During the Second World War the RAF made limited use of specialist binoculars for use at night time. These binoculars were rather short and stumpy with gallilean lenses and very wide apertures to capture as much light as possible to enhance vision in the dark:
These binoculars are military marked with a /|\ mark and a stores code picked out in white:
Apart from their shape, these are fairly standard binoculars with a central wheel that screws the eyepieces forward and back to change the focal length to suit different user’s eye relief.
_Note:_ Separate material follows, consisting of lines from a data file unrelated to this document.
(** X17.  More candidate rectangles never exclude more, and more candidate
    points never exclude less: a reference rectangle excluded with extra
    candidate rectangles is excluded without them, and one excluded with
    the given points stays excluded when points are added. *)
Theorem exclusion_monotone :
  forall self reds browns cyans more_browns more_cyans,
  exists f0 self0 f1 self1 f2 self2,
    exclude_cyan_only_red_rectangles self reds browns cyans = Ok (f0, self0)
    /\ exclude_cyan_only_red_rectangles self reds (browns ++ more_browns)
                                        cyans
       = Ok (f1, self1)
    /\ exclude_cyan_only_red_rectangles self reds browns
                                        (cyans ++ more_cyans)
       = Ok (f2, self2)
    /\ (forall r, In r (excluded_red_rectangles (detection_results self1)) ->
                  In r (excluded_red_rectangles (detection_results self0)))
    /\ (forall r, In r f0 -> In r f1)
    /\ (forall r, In r (excluded_red_rectangles (detection_results self0)) ->
                  In r (excluded_red_rectangles (detection_results self2)))
    /\ (forall r, In r f2 -> In r f0).
Proof.
  intros self reds browns cyans more_browns more_cyans.
  eexists. eexists. eexists. eexists. eexists. eexists.
  split; [apply exclude_run|]. split; [apply exclude_run|].
  split; [apply exclude_run|].
  cbn [set_excluded_red_rectangles detection_results
       excluded_red_rectangles].
  assert (Hb : forall r, cyan_only (browns ++ more_browns) cyans r = true ->
                         cyan_only browns cyans r = true).
  { intros r H. apply cyan_only_spec in H. apply cyan_only_spec.
    destruct H as [Hp Hn]. split; [exact Hp|].
    intro Hr. apply Hn, has_candidate_rect_app, Hr. }
  assert (Hc : forall r, cyan_only browns cyans r = true ->
                         cyan_only browns (cyans ++ more_cyans) r = true).
  { intros r H. apply cyan_only_spec in H. apply cyan_only_spec.
    destruct H as [Hp Hn]. split; [|exact Hn].
    apply has_candidate_point_app, Hp. }
  repeat split; intros r Hr; apply filter_In in Hr; apply filter_In;
    destruct Hr as [Hin Hr]; (split; [exact Hin|]).
  - now apply Hb.
  - apply negb_true_iff in Hr. apply negb_true_iff.
    destruct (cyan_only (browns ++ more_browns) cyans r) eqn:E;
      [|reflexivity]. apply Hb in E. congruence.
  - now apply Hc.
  - apply negb_true_iff in Hr. apply negb_true_iff.
    destruct (cyan_only browns cyans r) eqn:E; [|reflexivity].
    apply Hc in E. congruence.
Qed.

Lemma Qsum_le_length (l : list Q) :
  (forall q, In q l -> (q <= 1)%Q) ->
  (Qsum l <= inject_Z (Z.of_nat (List.length l)))%Q.
Proof.
  induction l as [|q l IH]; intro H.
  - apply Qle_refl.
  - cbn [Qsum fold_right]. fold (Qsum l).
    replace (Z.of_nat (List.length (q :: l)))
      with (1 + Z.of_nat (List.length l)) by (cbn [List.length]; lia).
    rewrite inject_Z_plus. change (inject_Z 1) with 1%Q.
    pose proof (H q (or_introl eq_refl)).
    pose proof (IH (fun q' Hq' => H q' (or_intror Hq'))). lra.
Qed.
The eye pieces themselves were originally angled, although this pair have lost one of these over the years and a plain type has been fitted in its place:
A small set of loops are fitted to either side to alow a sling to be attached, usually of leather:
The binoculars are provided with a small leather case with a shoulder strap to allow them to be slung easily for transport:
The lid of this case is clearly marked with the letters AM for the Air Ministry, a stores code and a description of exactly what they are:
These binoculars are generally known as the Husan pattern and had a low magnification of just 2.5x, but combined with a 10 degree field of view and a 2″ objective lens, they worked exceptionally well in low light and were issued to RAF crew for use at night. A pair was also famously used by ‘Boy’ Browning at Arnhem, as seen in this photograph:
With this airborne association, prices for this style of binocular can become eyewatering, with some finished sales seeing them go for as much as $450! The 70-90 pound mark seems to be a more common ballpark figure for them though and they make an attractive and different pair of binoculars to add to a collection.